Aim of the task: The records should be copied out again with no alteration.

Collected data
(** Serializes the elements of an array: holes of [undefined] become
    [null]. *)
Fixpoint ser_elems (f : value -> ser_result) (vs : list value)
  : option (option (list string)) :=
  match vs with
  | [] => Some (Some [])
  | v :: vs' =>
      match f v with
      | SerFuel => None
      | SerCyclic => Some None
      | SerOk t =>
          match ser_elems f vs' with
          | Some (Some ts) =>
              Some (Some (match t with Some s => s | None => "null" end :: ts))
          | r => r
          end
      end
  end.

(** Serializes the properties of an object: a property whose value has no
    JSON form is left out. *)
Fixpoint ser_props (f : value -> ser_result) (ps : list (string * value))
  : option (option (list string)) :=
  match ps with
  | [] => Some (Some [])
  | (k, v) :: ps' =>
      match f v with
      | SerFuel => None
      | SerCyclic => Some None
      | SerOk t =>
          match ser_props f ps' with
          | Some (Some ts) =>
              Some (Some (match t with
                          | Some s => (quote k ++ ": " ++ s) :: ts
                          | None => ts
                          end))
          | r => r
          end
      end
  end.

(** Wraps the serialized members between brackets, one member per line. *)
Definition wrap (open close indent : string) (members : list string) : string :=
  match members with
  | [] => open ++ close
  | _ =>
      open ++ nl ++ (indent ++ gap)
        ++ String.concat ("," ++ nl ++ indent ++ gap) members
        ++ nl ++ indent ++ close
  end.

(** SerializeJSONProperty with the stack of objects being serialized. *)
Fixpoint serialize (fuel : nat) (h : heap) (stack : list loc) (indent : string)
  (v : value) : ser_result :=
  match v with
  | VUndefined => SerOk None
  | VNull => SerOk (Some "null")
  | VBool b => SerOk (Some (if b then "true" else "false"))
  | VNum n => SerOk (Some (Number_toString n))
  | VStr s => SerOk (Some (quote s))
  | VRef l =>
      if existsb (Nat.eqb l) stack then SerCyclic
      else
        match fuel with
        | O => SerFuel
        | S fuel' =>
            let inner := serialize fuel' h (l :: stack) (indent ++ gap) in
            match lookup h l with
            | OPlain ps =>
                match ser_props inner ps with
                | None => SerFuel
                | Some None => SerCyclic
                | Some (Some ms) => SerOk (Some (wrap "{" "}" indent ms))
                end
            | OArray es =>
                match ser_elems inner es with
                | None => SerFuel
                | Some None => SerCyclic
                | Some (Some ms) => SerOk (Some (wrap "[" "]" indent ms))
                end
            | OError _ _ => SerOk (Some "{}")
            end
        end
  end.

(** [JSON.stringify(v, null, 2)].  The nesting depth of a serialization is
    bounded by the number of objects in the heap, which fixes the fuel. *)
Definition JSON_stringify (h : heap) (v : value) : ser_result :=
  serialize (S (List.length h)) h [] EmptyString v.

(** [String(v)] on a primitive. *)
Definition String_ (v : value) : string :=
  match v with
  | VUndefined => "undefined"
  | VNull => "null"
  | VBool b => if b then "true" else "false"
  | VNum n => Number_toString n
  | VStr s => s
  | VRef _ => "[object Object]"
  end.

(** [Array.prototype.join] on an array of strings and [undefined]s: an
    [undefined] element contributes the empty string. *)
Definition join (sep : string) (items : list (option string)) : string :=
  String.concat sep
    (map (fun i => match i with Some s => s | None => EmptyString end) items).

(** *** Object graphs *)


(** [v] is no number outside the safe integers. *)
Definition safe_value (v : value) : bool :=
  match v with
  | VNum n => safe_integer n
  | _ => true
  end.



(** The text of one console argument as the specification words it: an
    object-typed argument by its pretty-printed JSON, a primitive by its
    natural string form. *)
Definition arg_text (h : heap) (a : value) : option string :=
  match a with
  | VNull | VRef _ =>
      match JSON_stringify h a with
      | SerOk (Some t) => Some t
      | _ => None
      end
  | VUndefined => Some "undefined"
  | VBool true => Some "true"
  | VBool false => Some "false"
  | VNum n => Some (Number_toString n)
  | VStr s => Some s
  end.

Definition is_primitive (v : value) : bool :=
  match v with
  | VBool _ | VNum _ | VStr _ => true
  | _ => false
  end.

Definition is_string (v : value) : bool :=
  match v with
  | VStr _ => true
  | _ => false
  end.

End Js.

(** * The instrumentation script of the composed document *)
Module Sandbox.
Import Js.

(** The four console methods the script shadows. *)
Inductive LogLevel : Type := Log | Error | Warn | Info.

Definition level_name (m : LogLevel) : string :=
  match m with
  | Log => "log"
  | Error => "error"
  | Warn => "warn"
  | Info => "info"
  end.

(** What the document does to the world outside its script: calls of the
    browser's own console methods, and messages posted to the parent window.
    A posted message carries the object graph it was cloned from. *)
Inductive effect : Type :=
| NativeConsole (method : LogLevel) (args : list value)
| PostMessage (data : value) (graph : heap) (targetOrigin : string).

(** The state of the isolated context: its heap, the reading of its clock as
    [new Date().toISOString()] renders it, and the effects so far. *)
Record sandbox : Type := mkSandbox {
  sb_heap : heap;
  sb_now : string;
  sb_out : list effect
}.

Response:
(** Serializes the elements of an array: holes of [undefined] become
    [null]. *)
Fixpoint ser_elems (f : value -> ser_result) (vs : list value)
  : option (option (list string)) :=
  match vs with
  | [] => Some (Some [])
  | v :: vs' =>
      match f v with
      | SerFuel => None
      | SerCyclic => Some None
      | SerOk t =>
          match ser_elems f vs' with
          | Some (Some ts) =>
              Some (Some (match t with Some s => s | None => "null" end :: ts))
          | r => r
          end
      end
  end.

(** Serializes the properties of an object: a property whose value has no
    JSON form is left out. *)
Fixpoint ser_props (f : value -> ser_result) (ps : list (string * value))
  : option (option (list string)) :=
  match ps with
  | [] => Some (Some [])
  | (k, v) :: ps' =>
      match f v with
      | SerFuel => None
      | SerCyclic => Some None
      | SerOk t =>
          match ser_props f ps' with
          | Some (Some ts) =>
              Some (Some (match t with
                          | Some s => (quote k ++ ": " ++ s) :: ts
                          | None => ts
                          end))
          | r => r
          end
      end
  end.

(** Wraps the serialized members between brackets, one member per line. *)
Definition wrap (open close indent : string) (members : list string) : string :=
  match members with
  | [] => open ++ close
  | _ =>
      open ++ nl ++ (indent ++ gap)
        ++ String.concat ("," ++ nl ++ indent ++ gap) members
        ++ nl ++ indent ++ close
  end.

(** SerializeJSONProperty with the stack of objects being serialized. *)
Fixpoint serialize (fuel : nat) (h : heap) (stack : list loc) (indent : string)
  (v : value) : ser_result :=
  match v with
  | VUndefined => SerOk None
  | VNull => SerOk (Some "null")
  | VBool b => SerOk (Some (if b then "true" else "false"))
  | VNum n => SerOk (Some (Number_toString n))
  | VStr s => SerOk (Some (quote s))
  | VRef l =>
      if existsb (Nat.eqb l) stack then SerCyclic
      else
        match fuel with
        | O => SerFuel
        | S fuel' =>
            let inner := serialize fuel' h (l :: stack) (indent ++ gap) in
            match lookup h l with
            | OPlain ps =>
                match ser_props inner ps with
                | None => SerFuel
                | Some None => SerCyclic
                | Some (Some ms) => SerOk (Some (wrap "{" "}" indent ms))
                end
            | OArray es =>
                match ser_elems inner es with
                | None => SerFuel
                | Some None => SerCyclic
                | Some (Some ms) => SerOk (Some (wrap "[" "]" indent ms))
                end
            | OError _ _ => SerOk (Some "{}")
            end
        end
  end.

(** [JSON.stringify(v, null, 2)].  The nesting depth of a serialization is
    bounded by the number of objects in the heap, which fixes the fuel. *)
Definition JSON_stringify (h : heap) (v : value) : ser_result :=
  serialize (S (List.length h)) h [] EmptyString v.

(** [String(v)] on a primitive. *)
Definition String_ (v : value) : string :=
  match v with
  | VUndefined => "undefined"
  | VNull => "null"
  | VBool b => if b then "true" else "false"
  | VNum n => Number_toString n
  | VStr s => s
  | VRef _ => "[object Object]"
  end.

(** [Array.prototype.join] on an array of strings and [undefined]s: an
    [undefined] element contributes the empty string. *)
Definition join (sep : string) (items : list (option string)) : string :=
  String.concat sep
    (map (fun i => match i with Some s => s | None => EmptyString end) items).

(** *** Object graphs *)


(** [v] is no number outside the safe integers. *)
Definition safe_value (v : value) : bool :=
  match v with
  | VNum n => safe_integer n
  | _ => true
  end.



(** The text of one console argument as the specification words it: an
    object-typed argument by its pretty-printed JSON, a primitive by its
    natural string form. *)
Definition arg_text (h : heap) (a : value) : option string :=
  match a with
  | VNull | VRef _ =>
      match JSON_stringify h a with
      | SerOk (Some t) => Some t
      | _ => None
      end
  | VUndefined => Some "undefined"
  | VBool true => Some "true"
  | VBool false => Some "false"
  | VNum n => Some (Number_toString n)
  | VStr s => Some s
  end.

Definition is_primitive (v : value) : bool :=
  match v with
  | VBool _ | VNum _ | VStr _ => true
  | _ => false
  end.

Definition is_string (v : value) : bool :=
  match v with
  | VStr _ => true
  | _ => false
  end.

End Js.

(** * The instrumentation script of the composed document *)
Module Sandbox.
Import Js.

(** The four console methods the script shadows. *)
Inductive LogLevel : Type := Log | Error | Warn | Info.

Definition level_name (m : LogLevel) : string :=
  match m with
  | Log => "log"
  | Error => "error"
  | Warn => "warn"
  | Info => "info"
  end.

(** What the document does to the world outside its script: calls of the
    browser's own console methods, and messages posted to the parent window.
    A posted message carries the object graph it was cloned from. *)
Inductive effect : Type :=
| NativeConsole (method : LogLevel) (args : list value)
| PostMessage (data : value) (graph : heap) (targetOrigin : string).

(** The state of the isolated context: its heap, the reading of its clock as
    [new Date().toISOString()] renders it, and the effects so far. *)
Record sandbox : Type := mkSandbox {
  sb_heap : heap;
  sb_now : string;
  sb_out : list effect
}.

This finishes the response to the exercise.